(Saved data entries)
BEGIN

(** Stop is final.  Once the user has stopped sharing, no later event other
    than a Start or Restart request (a resolution that lands late, exits, log
    lines, timers, config edits) launches anything or leaves [Stopped]. *)
Theorem stop_is_final c env cfg op :
  core_reachable c → co_desired_running c = false → op ≠ OpStart → op ≠ OpRestart →
  let c' := core_exec env cfg op c in
  co_desired_running c' = false ∧ co_state c' = Stopped ∧ launches c' = launches c.
Proof.
  intros Hi%core_reachable_inv Hd Hno1 Hno2. pose proof (ci_off _ Hi Hd) as Hst. pose proof (ci_pre _ Hi) as Hp.
  assert (co_child_pid c = None) as Hpid
    by (destruct (co_child_pid c) as [q|] eqn:E; [apply (cp_pid _ Hp) in E; congruence|done]).
  destruct op; cbn [core_exec]; try done.
  - unfold request_stop.
    assert (core_pre (set_co_fast_fail_count 0 (set_co_desired_running false c))) as Hp'
      by (destruct (Hp); constructor; simpl; try done; unfold u32_MAX; lia).
    destruct (stop_core_spec env _ Hp') as (_ & -> & _ & _ & ->). by rewrite launches_stop.
  - by rewrite Hd.
  - destruct (co_core_resolving c); [|done]. unfold on_core_resolved.
    cbn [co_desired_running set_co_core_resolving]. rewrite Hd. done.
  - destruct (co_exit_rx c) as [|[pid st] q]; [done|]. unfold handle_child_exit.
    rewrite decide_True by (simpl; congruence). done.
  - destruct (cp_watch _ Hp Hpid) as [-> _]. done.
  - destruct (co_restart_at c) eqn:E; [|done].
    destruct (ci_restart _ Hi) as (Hx & _); [by rewrite E|congruence].
  - unfold on_core_log. rewrite Hpid, decide_False by done.
    pose proof (record_log_equiv ("[synbad] retired Core " +:+ pretty pid +:+ ": " +:+ line) c) as [-> -> _].
    rewrite launches_record_log. exact (conj Hd (conj Hst eq_refl)).
  - pose proof (record_log_equiv line c) as [-> -> _].
    rewrite launches_record_log. exact (conj Hd (conj Hst eq_refl)).
Qed.

(** ** Retired children *)

Lemma own_line_no_signal rest : parse ("[synbad] retired Core " +:+ rest) = None.
Proof.
  destruct (parse _) as [ev|] eqn:E; [|done]. apply parse_iff in E. exfalso. revert E.
  rewrite bytes_of_app.
  assert (strip_log_prefix (bytes_of "[synbad] retired Core " ++ bytes_of rest) = bytes_of "retired Core " ++ bytes_of rest) as ->.
  { unfold strip_log_prefix.
    change (bytes_of "[synbad] retired Core " ++ bytes_of rest)
      with (bytes_of "[" ++ bytes_of "synbad" ++ bytes_of "] " ++ (bytes_of "retired Core " ++ bytes_of rest)).
    rewrite strip_timestamp_bracket; [reflexivity|by apply find_char_None|reflexivity]. }
  destruct ev; cbn [signal]; try done.
  - intros (_ & r & E). discriminate E.
  - intros (_ & r & E). discriminate E.
  - intros (f & r & _ & _ & E). discriminate E.
Qed.

(** a retired Core is silent.  A log line of any process other than the
    current child is recorded (marked as retired) but changes nothing the
    supervisor acts on: no readiness, no forced reconnect, no connected peer,
    no active screen. *)
Theorem retired_core_silent now cfg pid line c :
  co_child_pid c ≠ Some pid →
  let c' := on_core_log now cfg pid line c in
  c' ≡ c ∧ co_connected_peers c' = co_connected_peers c ∧ co_active_screen c' = co_active_screen c ∧
  last (co_log_tail c') = Some ("[synbad] retired Core " +:+ pretty pid +:+ ": " +:+ line)%string.
Proof.
  intros Hpid. unfold on_core_log. rewrite decide_False by done. split; [apply record_log_equiv|].
  unfold record_log. rewrite own_line_no_signal. simpl. split; [done|]. split; [done|]. by rewrite last_snoc.
Qed.

(** ** A concrete run *)

Definition wit_env (now : Z) : Env :=
  {| env_now := now; env_conf_path := "synergy.conf"; env_settings_path := "deskflow.conf";
     env_write_conf := None; env_write_settings := None; env_spawn := Ok 42%Z;
     env_open_log := None; env_exits := [] |}.

(** Start, a resolved Core, and its crash two seconds later. *)
Definition wit_crashed : Core :=
  core_exec (wit_env 2000) sample_config OpExit
    (core_exec (wit_env 2000) sample_config (OpExitQueued 42 {| es_code := Some 1%Z; es_display := "exit status: 1" |})
      (core_exec (wit_env 0) sample_config (OpResolved (Ok (Unified "deskflow-core")))
        (core_exec (wit_env 0) sample_config OpStart core_init))).

Definition wit_stopped : Core := core_exec (wit_env 2100) sample_config OpStop wit_crashed.

Ltac reach := repeat first [apply cr_init | apply cr_step; [|vm_compute; reflexivity]].

Lemma supervisor_never_stranded_witness :
  co_state wit_crashed = Crashed (Some 1%Z) ∧ ∃ t, co_restart_at wit_crashed = Some t.
Proof.
  assert (co_state wit_crashed = Crashed (Some 1%Z)) as Es by (vm_compute; reflexivity).
  assert (co_desired_running wit_crashed = true) as Ed by (vm_compute; reflexivity).
  pose proof (supervisor_never_stranded wit_crashed ltac:(unfold wit_crashed; reach)) as H.
  rewrite Ed, Es in H. split; [exact Es|].
  destruct H as [(p & Hs & _)|[[Hs _]|(t & Ht & _)]]; [discriminate Hs|discriminate Hs|exact (ex_intro _ t Ht)].
Defined.

Lemma no_orphaned_core_witness : balance 42 (co_trace wit_crashed) = 0%Z.
Proof. apply (no_orphaned_core wit_crashed 42). unfold wit_crashed. reach. Defined.

Lemma core_recovers_witness :
  co_state (core_exec (wit_env 3000) sample_config (OpResolved (Ok (Unified "deskflow-core")))
    (core_exec (wit_env 3000) sample_config OpRestartDue wit_crashed)) = Running 42.
Proof.
  apply (core_recovers wit_crashed 2500 (wit_env 3000) (wit_env 3000) sample_config (Unified "deskflow-core") 42).
  - unfold wit_crashed. reach.
  - vm_compute. reflexivity.
  - vm_compute. reflexivity.
  - simpl. lia.
  - reflexivity.
  - reflexivity.
  - reflexivity.
  - reflexivity.
Defined.

Lemma restart_timer_paced_witness :
  co_restart_at wit_crashed = None ∨ (2000 + MIN_BACKOFF ≤ 2500 ≤ 2000 + CIRCUIT_BREAKER_MAX)%Z.
Proof.
  destruct (restart_timer_paced
    (core_exec (wit_env 2000) sample_config (OpExitQueued 42 {| es_code := Some 1%Z; es_display := "exit status: 1" |})
      (core_exec (wit_env 0) sample_config (OpResolved (Ok (Unified "deskflow-core")))
        (core_exec (wit_env 0) sample_config OpStart core_init)))
    (wit_env 2000) sample_config OpExit 2500) as [H|H].
  - reach.
  - vm_compute. reflexivity.
  - vm_compute in H. discriminate H.
  - right. exact H.
Defined.

Lemma stop_is_final_witness :
  co_state (core_exec (wit_env 9000) sample_config OpRestartDue wit_stopped) = Stopped.
Proof.
  apply (stop_is_final wit_stopped (wit_env 9000) sample_config OpRestartDue).
  - unfold wit_stopped, wit_crashed. reach.
  - vm_compute. reflexivity.
  - discriminate.
  - discriminate.
Defined.

Lemma retired_core_silent_witness :
  co_connected_peers (on_core_log 0 sample_config 7 "NOTE: started server" wit_crashed) = co_connected_peers wit_crashed.
Proof. apply (retired_core_silent 0 sample_config 7 "NOTE: started server" wit_crashed). vm_compute. discriminate. Defined.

END

What to work on:
Starting with the line above that holds "(** Start, a" and stopping with the line that holds "destruct (restart_timer_paced", reproduce each line exactly, omitting all other lines.

Solution to the problem:
(** Start, a resolved Core, and its crash two seconds later. *)
Definition wit_crashed : Core :=
  core_exec (wit_env 2000) sample_config OpExit
    (core_exec (wit_env 2000) sample_config (OpExitQueued 42 {| es_code := Some 1%Z; es_display := "exit status: 1" |})
      (core_exec (wit_env 0) sample_config (OpResolved (Ok (Unified "deskflow-core")))
        (core_exec (wit_env 0) sample_config OpStart core_init))).

Definition wit_stopped : Core := core_exec (wit_env 2100) sample_config OpStop wit_crashed.

Ltac reach := repeat first [apply cr_init | apply cr_step; [|vm_compute; reflexivity]].

Lemma supervisor_never_stranded_witness :
  co_state wit_crashed = Crashed (Some 1%Z) ∧ ∃ t, co_restart_at wit_crashed = Some t.
Proof.
  assert (co_state wit_crashed = Crashed (Some 1%Z)) as Es by (vm_compute; reflexivity).
  assert (co_desired_running wit_crashed = true) as Ed by (vm_compute; reflexivity).
  pose proof (supervisor_never_stranded wit_crashed ltac:(unfold wit_crashed; reach)) as H.
  rewrite Ed, Es in H. split; [exact Es|].
  destruct H as [(p & Hs & _)|[[Hs _]|(t & Ht & _)]]; [discriminate Hs|discriminate Hs|exact (ex_intro _ t Ht)].
Defined.

Lemma no_orphaned_core_witness : balance 42 (co_trace wit_crashed) = 0%Z.
Proof. apply (no_orphaned_core wit_crashed 42). unfold wit_crashed. reach. Defined.

Lemma core_recovers_witness :
  co_state (core_exec (wit_env 3000) sample_config (OpResolved (Ok (Unified "deskflow-core")))
    (core_exec (wit_env 3000) sample_config OpRestartDue wit_crashed)) = Running 42.
Proof.
  apply (core_recovers wit_crashed 2500 (wit_env 3000) (wit_env 3000) sample_config (Unified "deskflow-core") 42).
  - unfold wit_crashed. reach.
  - vm_compute. reflexivity.
  - vm_compute. reflexivity.
  - simpl. lia.
  - reflexivity.
  - reflexivity.
  - reflexivity.
  - reflexivity.
Defined.

Lemma restart_timer_paced_witness :
  co_restart_at wit_crashed = None ∨ (2000 + MIN_BACKOFF ≤ 2500 ≤ 2000 + CIRCUIT_BREAKER_MAX)%Z.
Proof.
  destruct (restart_timer_paced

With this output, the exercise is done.